We all have a regular grim laugh about San Francisco's seemingly manic determination to drive away every city resident except drug addicts and homeless people.
But ask yourself: If the city were trying to do that, would they be doing anything differently? Because I don't think so.
Ben Jiang retrieved a key from a lockbox and worked to untangle a mass of chains securing the front gate of his house.
Inside, raunchy graffiti covered several walls and doors, fixtures remained broken, rodent droppings dotted the nasty carpet, and a strange stench filled the air. He bought the fixer-upper in San Francisco's Bernal Heights neighborhood in October 2020, imagining the dream home it could one day become.
Instead, it's turned into a nightmare.
The first mistake this couple made was daring to dream in San Francisco.
There was a time when the city was one of the great urban jewels of the United States: Beautiful, well-appointed, fun, appealing, well-run. But those days are over, maybe permanently.
The Jiangs — Ben and Jennifer — sought to remodel their home and moved to get the necessary permits to do so. But the local byzantine regulations meant that "even the smallest changes" to their house were ensnarled in months and months of idiotic bureaucratic wrangling.
Meanwhile, the city's famously tenacious homeless population has discovered the house:
In November, people piled cinderblocks to make a ladder to scale the back fence, moved into the home's crawl space and started a fire inside that got so out of control, three fire trucks had to respond, Jiang said.
He's installed security cameras, which vandals broke, boarded up the crawl space so he can only access it with an ax, and fortified the house to keep people out. He said police have responded to reports of squatters at the house four times, but have never arrested anybody for squatting, instead just shooing them away.
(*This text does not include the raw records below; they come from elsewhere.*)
(* ===== verification/ServerThreads.v ===== *)
(** * The worker threads

    A semaphore per worker counts the jobs in its queue: no wake-up is lost, so a
    worker sleeps only when it has nothing to do.  When the loop ends every
    worker is told to leave, and does so at its next turn. *)

From S2P Require Import Prelude Redis Json Ssl SslSpec FastBuffer Queues Messages Protocol ProtocolSpec.
From S2P Require Import Digits Sds Reply EventLoop EventLoopSpec Server ServerSpec ServerSession ServerLoop.
From S2P Require Import ServerReach.

Section threads.
  Context `{JsonSize} `{OpenSSLLaws} (hst : host).
  Hypothesis stack_size : zlen (stack_array hst) = AES_BLOCK_SIZE.

(** ** The invariant *)

Definition jobs_of (sv : MmsServer) (t : nat) : list BossInfo := jobs (sv_boss sv) (Z.of_nat t).

Definition worker (sv : MmsServer) (t : nat) : Prop := worker_id (sv_boss sv) (Z.of_nat t).

(** The semaphore of a worker that has not been told to leave. *)
Definition counts (d : thread_data) (q : list BossInfo) : Prop :=
  0 <= td_sem d /\ (td_exitflag d = false -> td_sem d = zlen q).

Definition threads_ok (sv : MmsServer) : Prop :=
  forall t, worker sv t ->
    touch (sv_boss sv) (Z.of_nat t) = Some t /\
    exists d, sv_threads sv !! t = Some d /\ counts d (jobs_of sv t).

Lemma threads_set sv t q d :
  threads_ok sv -> worker sv t -> counts d q ->
  threads_ok (set_boss sv (bm_set (sv_boss sv) (Z.of_nat t) (q, Some t)) (<[t := d]> (sv_threads sv))).
Proof.
  intros Hok Hw Hd t' Hw'. unfold worker, jobs_of in *. cbn [set_boss sv_boss sv_threads] in *.
  rewrite bm_set_id in Hw'. rewrite bm_set_touch, bm_set_jobs by (done || lia). cbn [fst snd].
  destruct (decide (t = t')) as [<-|Hn].
  - rewrite !bool_decide_eq_true_2 by done. split; [done|]. exists d. by rewrite lookup_insert_eq.
  - rewrite !bool_decide_eq_false_2 by lia. rewrite lookup_insert_ne by done. by apply Hok.
Qed.

Lemma threads_put sv t d :
  threads_ok sv -> worker sv t -> counts d (jobs_of sv t) ->
  threads_ok (set_boss sv (sv_boss sv) (<[t := d]> (sv_threads sv))).
Proof.
  intros Hok Hw Hd t' Hw'. unfold worker, jobs_of in *. cbn [set_boss sv_boss sv_threads] in *.
  destruct (decide (t = t')) as [<-|Hn].
  - split; [by apply Hok|]. exists d. by rewrite lookup_insert_eq.
  - rewrite lookup_insert_ne by done. by apply Hok.
Qed.

Lemma threads_same sv sv' :
  sv_boss sv' = sv_boss sv -> sv_threads sv' = sv_threads sv -> threads_ok sv -> threads_ok sv'.
Proof. intros Eb Et Hok t. unfold worker, jobs_of. rewrite Eb, Et. apply Hok. Qed.

Lemma alter_some {A} (f : A -> A) (m : gmap nat A) t d : m !! t = Some d -> alter f t m = <[t := f d]> m.
Proof.
  intros E. apply map_eq. intros k. destruct (decide (t = k)) as [<-|Hn].
  - by rewrite lookup_alter_eq, E, lookup_insert_eq.
  - by rewrite lookup_alter_ne, lookup_insert_ne.
Qed.

(** ** The steps *)

Lemma receive_threads sv fd fb port keep sv' :
  server_ok sv -> threads_ok sv -> 0 <= fd -> mms_data_receive sv fd (Some fb) port = Ok (keep, sv') ->
  threads_ok sv' /\
  forall t, exists new, jobs_of sv' t = jobs_of sv t ++ new.
Proof.
  intros Hok Ht Hfd. rewrite receive_spec by done. cbv zeta.
  pose proof (worker_of_id sv fd Hok Hfd) as Hw. set (id := worker_of sv fd) in *.
  assert (Eid : id = Z.of_nat (Z.to_nat id)) by (destruct Hw; lia). set (t := Z.to_nat id) in *.
  rewrite Eid in *. destruct (Ht t Hw) as (Etouch & d & Ed & H1' & H2'). rewrite Etouch. intros [= _ <-].
  unfold sem_post, queued. rewrite Etouch. cbn [set_boss sv_boss sv_threads].
  rewrite (alter_some _ _ _ d Ed). split.
  - refine (threads_set sv t (_ ++ [_]) (Thread (td_sem d + 1) (td_exitflag d)) Ht Hw _).
    split; cbn; [lia|]. intros Hf. rewrite (H2' Hf). unfold jobs_of. len_lia.
  - intros t'. unfold jobs_of. cbn [set_boss sv_boss]. rewrite bm_set_jobs by (done || lia). case_bool_decide as E.
    + exists [Boss (Some fb) fd port]. cbn [fst]. by rewrite E.
    + exists []. by rewrite app_nil_r.
Qed.

Lemma close_threads sv fd sv' :
  server_ok sv -> threads_ok sv -> 0 <= fd -> mms_fd_close hst sv fd = Ok sv' ->
  threads_ok sv' /\ forall t, exists new, jobs_of sv' t = jobs_of sv t ++ new.
Proof.
  intros Hok Ht Hfd. assert (Hsame : threads_ok sv /\ forall t, exists new, jobs_of sv t = jobs_of sv t ++ new).
  { split; [done|]. intros t. exists []. by rewrite app_nil_r. }
  unfold mms_fd_close. destruct (get_state _ _) as [l|]; [|by intros [= <-]].
  destruct (item sv l) as [i|]; cbn [mbind result_bind]; [|done].
  destruct (FormatCmd _ _) as [[ok str]|]; cbn [mbind result_bind]; [|done].
  destruct ok; cbn [negb]; [|by intros [= <-]].
  destruct (put _ _) as [fb|]; cbn [mbind result_bind]; [|done].
  destruct (mms_data_receive _ _ _ _) as [[keep sv1]|] eqn:E; cbn [mbind result_bind]; [|done].
  intros [= <-]. by eapply receive_threads.
Qed.

Lemma redis_cb_threads sv h reply fd sv' :
  redis_cb sv h reply fd = Ok sv' -> sv_boss sv' = sv_boss sv /\ sv_threads sv' = sv_threads sv.
Proof.
  unfold redis_cb. destruct reply as [l|]; [|by intros [= <-]].
  destruct (of_option _ _) as [r|]; cbn [mbind result_bind]; [|done].
  destruct (negb _); [by intros [= <-]|]. destruct (put _ _) as [fb|]; cbn [mbind result_bind]; [|done].
  destruct (of_option _ (rp_element r)); cbn [mbind result_bind]; [|done].
  destruct (of_option _ (rp_elements r)); cbn [mbind result_bind]; [|done].
  destruct (echo_elements _ _ _) as [fb'|]; cbn [mbind result_bind]; [|done].
  destruct (0 <? _); [|by intros [= <-]]. destruct (contents fb'); cbn [mbind result_bind]; [|done].
  by intros [= <-].
Qed.

Lemma replies_threads calls sv sv' :
  redis_replies calls sv = Ok sv' -> sv_boss sv' = sv_boss sv /\ sv_threads sv' = sv_threads sv.
Proof.
  revert sv. induction calls as [|[[h reply] privdata] calls IH]; intros sv; cbn [redis_replies]; [by intros [= <-]|].
  destruct reply as [|l|]; [done| |done]. destruct privdata as [| |fd]; [|done|].
  all: destruct (redis_cb sv h (Some l) _) as [sv1|] eqn:E; cbn [mbind result_bind]; [|done].
  all: intros [-> ->]%IH; by eapply redis_cb_threads.
Qed.

Lemma redis_threads ev sv sv' :
  handle_redis hst ev sv = Ok sv' -> sv_boss sv' = sv_boss sv /\ sv_threads sv' = sv_threads sv.
Proof.
  unfold handle_redis. destruct (redis_handler hst ev (sv_redis sv)) as [st|]; cbn [mbind result_bind]; [|done].
  by intros E%replies_threads.
Qed.

(** What a worker does with its job. *)
Definition handle_job (fuel : nat) (sv : MmsServer) (info : BossInfo) (mysql : bool) : result MmsServer :=
  match bi_fd info =? 0, bi_buf info with
  | false, Some _ => process_data hst fuel sv info mysql
  | _, _ => Ok sv
  end.

(** The state a worker takes its job from: the job is out of the queue. *)
Definition job_taken (sv : MmsServer) (t : nat) (d : thread_data) (rest : list BossInfo) : MmsServer :=
  set_boss sv (bm_set (sv_boss sv) (Z.of_nat t) (rest, Some t))
    (<[t := Thread (td_sem d - 1) (td_exitflag d)]> (sv_threads sv)).

(** The next turn of a worker, by its semaphore and its queue. *)
Lemma work_turn_spec fuel sv t mysql d :
  server_ok sv -> threads_ok sv -> worker sv t -> sv_threads sv !! t = Some d ->
  work_turn hst fuel sv t mysql =
    if td_exitflag d then
      if td_sem d <=? 0 then Err Blocked
      else Ok (false, set_boss sv (sv_boss sv) (<[t := Thread (td_sem d - 1) true]> (sv_threads sv)))
    else match jobs_of sv t with
         | [] => Err Blocked
         | info :: rest => sv' ← handle_job fuel (job_taken sv t d rest) info mysql; Ok (true, sv')
         end.
Proof.
  intros Hok Ht Hw Ed. destruct (Ht t Hw) as (Etouch & d' & Ed' & H1' & H2').
  rewrite Ed in Ed'. injection Ed' as <-. unfold work_turn. rewrite Ed. cbn [of_option mbind result_bind].
  destruct d as [sem []]; cbn [td_sem td_exitflag] in *; [done|]. specialize (H2' eq_refl).
  destruct (s_boss _ Hok) as (B & W & P). cbv zeta. cbn [set_boss sv_boss sv_threads].
  rewrite pop_job_spec by done. unfold jobs_of in *.
  destruct (jobs (sv_boss sv) (Z.of_nat t)) as [|info rest] eqn:Ej.
  { rewrite zlen_nil in H2'. by rewrite (proj2 (Z.leb_le _ _)) by lia. }
  rewrite zlen_cons in H2'. rewrite (proj2 (Z.leb_gt _ _)) by (pose proof (zlen_nonneg rest); lia).
  cbn [mbind result_bind]. rewrite Etouch. unfold handle_job, job_taken. cbn [td_sem td_exitflag set_boss sv_boss sv_threads].
  destruct (bi_fd info =? 0); [done|]. by destruct (bi_buf info).
Qed.

Lemma job_taken_threads sv t d info rest :
  threads_ok sv -> worker sv t -> sv_threads sv !! t = Some d -> td_exitflag d = false ->
  jobs_of sv t = info :: rest -> threads_ok (job_taken sv t d rest).
Proof.
  intros Ht Hw Ed Hf Ej. destruct (Ht t Hw) as (_ & d' & Ed' & H1' & H2'). rewrite Ed in Ed'. injection Ed' as <-.
  apply threads_set; [done|done|]. specialize (H2' Hf). rewrite Ej, zlen_cons in H2'.
  pose proof (zlen_nonneg rest). split; cbn; lia.
Qed.

Lemma handle_job_ok fuel sv info mysql sv' :
  server_ok sv -> job_ok info -> job_size info < Z.min (2 ^ 30) (Z.of_nat fuel) ->
  handle_job fuel sv info mysql = Ok sv' ->
  sv_boss sv' = sv_boss sv /\ sv_threads sv' = sv_threads sv /\ sv_posts sv `prefix_of` sv_posts sv'.
Proof.
  intros Hok Hj Hf. unfold handle_job. destruct (bi_fd info =? 0); [by intros [= <-]|].
  destruct (bi_buf info); [|by intros [= <-]]. intros E.
  by destruct (process_data_ok hst stack_size fuel sv info mysql sv' Hok Hj Hf E) as (_ & _ & ?).
Qed.

Lemma job_taken_ok sv t d info rest :
  server_ok sv -> worker sv t -> jobs_of sv t = info :: rest -> job_ok info /\ server_ok (job_taken sv t d rest).
Proof.
  intros Hok Hw Ej. pose proof (s_jobs _ Hok (Z.of_nat t) (proj1 Hw)) as Hj. unfold jobs_of in Ej. rewrite Ej in Hj.
  split; [exact (Forall_inv Hj)|]. by apply server_ok_boss, (Forall_inv_tail Hj).
Qed.

Lemma job_taken_jobs sv t d rest t' :
  worker sv t -> jobs_of (job_taken sv t d rest) t' = if decide (t = t') then rest else jobs_of sv t'.
Proof.
  intros Hw. unfold jobs_of, job_taken. cbn [set_boss sv_boss]. rewrite bm_set_jobs by (done || lia).
  destruct (decide (t = t')); [by rewrite bool_decide_eq_true_2 by lia|by rewrite bool_decide_eq_false_2 by lia].
Qed.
Police eventually arrested one of seven squatters hanging out in the building, but "despite causing significant damage to the house and leaving behind a lot of drug paraphernalia, the rest were allowed to walk away."
Here's an example of one single room after the local homeless population has lived in it without consequence:
It's unjust, but the Jiangs have wisely decided that San Francisco is a losing battle, and they've had great success just a few miles outside of town, in nearby Millbrae:
They bought a house in Millbrae, quickly got permits for a similar remodel and have already begun the work. San Mateo County, a place where city governments seem to serve residents and where property crime is taken seriously, will be the family's forever home.
"Millbrae has welcomed us," Jiang said, contrasting that warm feeling with San Francisco. "The city is telling us to leave."